Jean Vanier and Abuse: Is His Work Discredited?

Jean VanierJean Vanier, founder of the L’Arche community, beloved author, speaker, teacher, and mentor to thousands, winner of the Templeton prize—sexually abused multiple women over the course of many decades, according to an internal investigation. Until this past week, Vanier’s legacy seemed to be a simple testimony to the power of love. He lived among people with intellectual disabilities, and 154 communities developed across the world under his leadership. L’Arche communities stood as signs of what could be, signs that living out an ethos of love, of giving and receiving between typical people and people with intellectual disabilities, was possible.

My First Response

My first response to this news was to think about Vanier, and about people like me who have been shaped and formed by his thoughts. (I’ve written before about the influence Jean Vanier has had upon me as a writer, a thinker, and as the mother of a child with Down syndrome.)

But my first response should have been to think about these women, to acknowledge the depth of their pain, to cry out against the injustices they suffered, to pray for their healing. The suffering, pain, and emotional and spiritual turmoil and trauma these women endured under Vanier’s spiritual care now sit in the center of this legacy of love.

Vanier’s legacy has been part of my work. His words comprise the epigraph for White Picket Fences. His words of endorsement sit on the back cover of A Good and Perfect Gift. On Saturday morning, just moments before I first read about these allegations, I was teaching a group of women and men in Richmond, Virginia and wrote his name on a whiteboard as one of three authors to pursue on the topic of human dignity and belovedness.   

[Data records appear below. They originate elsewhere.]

(** ** The methods on the sample rows *)

Example start_command_alice_then_bob :
  exists db1 r1 db2 r2,
    start_command init_database tg_alice [] "ab12cd34" 100 = Ok (db1, r1)
    /\ start_command db1 tg_bob ["LUXAB12CD34"%string] "9f3e77a0" 200
       = Ok (db2, r2)
    /\ users db2
       = [User.mk (Some 1) 1 "alice" "Alice" "LUXAB12CD34" None 1 5%float
            100 100;
          User.mk (Some 2) 2 "bob" "Bob" "LUX9F3E77A0"
            (Some "LUXAB12CD34"%string) 0 0%float 200 200]
    /\ referrals db2
       = [Referral.mk (Some 1) "LUXAB12CD34" 2 5%float "confirmed" 200 200]
    /\ notified r2 = Some alice.
Proof. do 4 eexists. repeat split. Qed.

(** The draw is not compared with the stored codes before the [INSERT]: a
    draw that is taken makes [save_user], and the handler with it, raise. *)
Example start_command_draw_taken :
  start_command db_alice tg_bob [] "ab12cd34" 200
  = Raise (IntegrityError "UNIQUE constraint failed: users.referral_code").
Proof. reflexivity. Qed.

(** The passed code is looked up after the new row is stored: a user passing
    the very code the draw gives them is their own referrer. *)
Example start_command_own_draw :
  exists db' reply,
    start_command init_database tg_bob ["LUX9F3E77A0"%string] "9f3e77a0" 200
    = Ok (db', reply)
    /\ users db'
       = [User.mk (Some 1) 2 "bob" "Bob" "LUX9F3E77A0"
            (Some "LUX9F3E77A0"%string) 1 5%float 200 200]
    /\ List.length (referrals db') = 1%nat.
Proof. do 2 eexists. repeat split. Qed.

Example get_leaderboard_zero_limit : get_leaderboard db_board 0 = [].
Proof. reflexivity. Qed.

(** With a gravity that is not zero the popularity line is there. *)
Example generate_post_gravity_50 :
  generate_post fixed_2f fixed_0f title_id
    (Offer.set_gravity (Some 50%float) offer_zero) draws_0
  = Ok (String.concat nl
          [ "💡 **💰 EXCLUSIVE DEAL DISCOVERED!** 💡"; EmptyString;
            "🎯 **AI Weekly Insider**"; EmptyString;
            "💵 **Earn**: $4.50 per subscriber";
            "⭐ **Platform**: SparkLoop";
            "📈 **Category**: ai tools";
            "🔥 **Popularity**: 50/100"; EmptyString;
            "Weekly newsletter."; EmptyString;
            "👆 CLICK TO CLAIM YOUR OPPORTUNITY";
            "🔗 https://trendbot.link/sparkloop/1?ref=trendbot"; EmptyString;
            "⚡ *High demand - Secure your spot!*" ]%string).
Proof. reflexivity. Qed.

Example generate_post_gravity_0 :
  generate_post fixed_2f fixed_0f title_id offer_zero draws_0
  = Ok (String.concat nl
          [ "💡 **💰 EXCLUSIVE DEAL DISCOVERED!** 💡"; EmptyString;
            "🎯 **AI Weekly Insider**"; EmptyString;
            "💵 **Earn**: $4.50 per subscriber";
            "⭐ **Platform**: SparkLoop";
            "📈 **Category**: ai tools"; EmptyString;
            "Weekly newsletter."; EmptyString;
            "👆 CLICK TO CLAIM YOUR OPPORTUNITY";
            "🔗 https://trendbot.link/sparkloop/1?ref=trendbot"; EmptyString;
            "⚡ *High demand - Secure your spot!*" ]%string).
Proof. reflexivity. Qed.

(** * Further properties *)

(** ** Sorting and limits *)

Section Ordering.

Context {A : Type} (key : A -> Z).

Lemma insert_desc_perm (x : A) (l : list A) :
  Permutation (insert_desc key x l) (x :: l).
Proof.
  induction l as [|y l IH]; cbn; [reflexivity|].
  destruct (key x <? key y)%Z; [|reflexivity].
  rewrite IH. apply perm_swap.
Qed.

Lemma order_desc_perm (l : list A) : Permutation (order_desc key l) l.
Proof.
  induction l as [|x l IH]; cbn; [reflexivity|].
  rewrite insert_desc_perm. apply perm_skip. exact IH.
Qed.

Lemma insert_desc_sorted (x : A) (l : list A) :
  StronglySorted (fun a b => key b <= key a) l ->
  StronglySorted (fun a b => key b <= key a) (insert_desc key x l).
Proof.
  intros Hs. induction Hs as [|y l Hs IH Hy]; cbn.
  - constructor; constructor.
  - destruct (Z.ltb_spec (key x) (key y)) as [Hlt|Hge].
    + constructor; [exact IH|].
      apply Forall_forall. intros z Hz.
      apply (Permutation_in _ (insert_desc_perm x l)) in Hz.
      destruct Hz as [<-|Hz]; [lia|].
      revert z Hz. apply Forall_forall. exact Hy.
    + constructor; [constructor; assumption|].
      constructor; [exact Hge|].
      apply Forall_forall. intros z Hz.
      assert (key z <= key y) by (revert z Hz; apply Forall_forall; exact Hy).
      lia.
Qed.

Lemma order_desc_sorted (l : list A) :
  StronglySorted (fun a b => key b <= key a) (order_desc key l).
Proof.
  induction l as [|x l IH]; cbn; [constructor|].
  apply insert_desc_sorted. exact IH.
Qed.

End Ordering.

Section Limit.

Context {A : Type}.

Lemma sql_limit_all (n : Z) (l : list A) :
  n < 0 \/ Z.of_nat (List.length l) <= n -> sql_limit n l = l.
Proof.
  intros H. unfold sql_limit. destruct (Z.ltb_spec n 0) as [_|Hn];
    [reflexivity|].
  apply firstn_all2. lia.
Qed.

Lemma sql_limit_split (n : Z) (l : list A) :
  exists rest : list A, l = sql_limit n l ++ rest.
Proof.
  unfold sql_limit. destruct (n <? 0)%Z.
  - exists []. symmetry. apply app_nil_r.
  - exists (skipn (Z.to_nat n) l). symmetry. apply firstn_skipn.
Qed.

I don’t expect men like Vanier to be perfect. But I expect him—and others who preach and write and teach about community, and honoring our vulnerable humanity, and following in the way of Jesus—I expect him to live with integrity. A pattern of abuse over the course of many decades is not a mistake. It is sin. It separates us from the love of God. It is sin, sin with teeth that bite and wound.

Do Actions Discredit Words and Work?

Do Vanier’s actions discredit his words? Vanier wrote words like:

[People with disabilities] are crying for what matters most: love. And God hears their cry because in some way they respond to the cry of God, which is to give love”
(from
Living Gently in a Violent World)

and

We human beings are all fundamentally the same. We all belong to a common, broken humanity. We all have wounded, vulnerable hearts…”
(from Becoming Human)

Do we now reject these words?

Do Vanier’s actions diminish the very real work of love that has flourished in L’Arche communities across the globe?

Thomas Jefferson and Jean Vanier

On Saturday, after I heard this news about Vanier, I sat in the dome room of the Rotunda at the University of Virginia. This building, like the University, was designed by Thomas Jefferson—founding father, writer of the declaration of independence, owner of hundreds of enslaved people, including his own children.

I was there to hear Dr. John Perkins speak. John Perkins is a legend of the Civil Rights movement. He was beaten within an inch of his life by police in Mississippi and responded to the abuse and violence with an ethic of love and forgiveness that eventually became the Christian Community Development Association, an organization that has prompted Christians across the nation to work towards racial reconciliation through redistribution of resources and relocation of black and white people into community with one another. 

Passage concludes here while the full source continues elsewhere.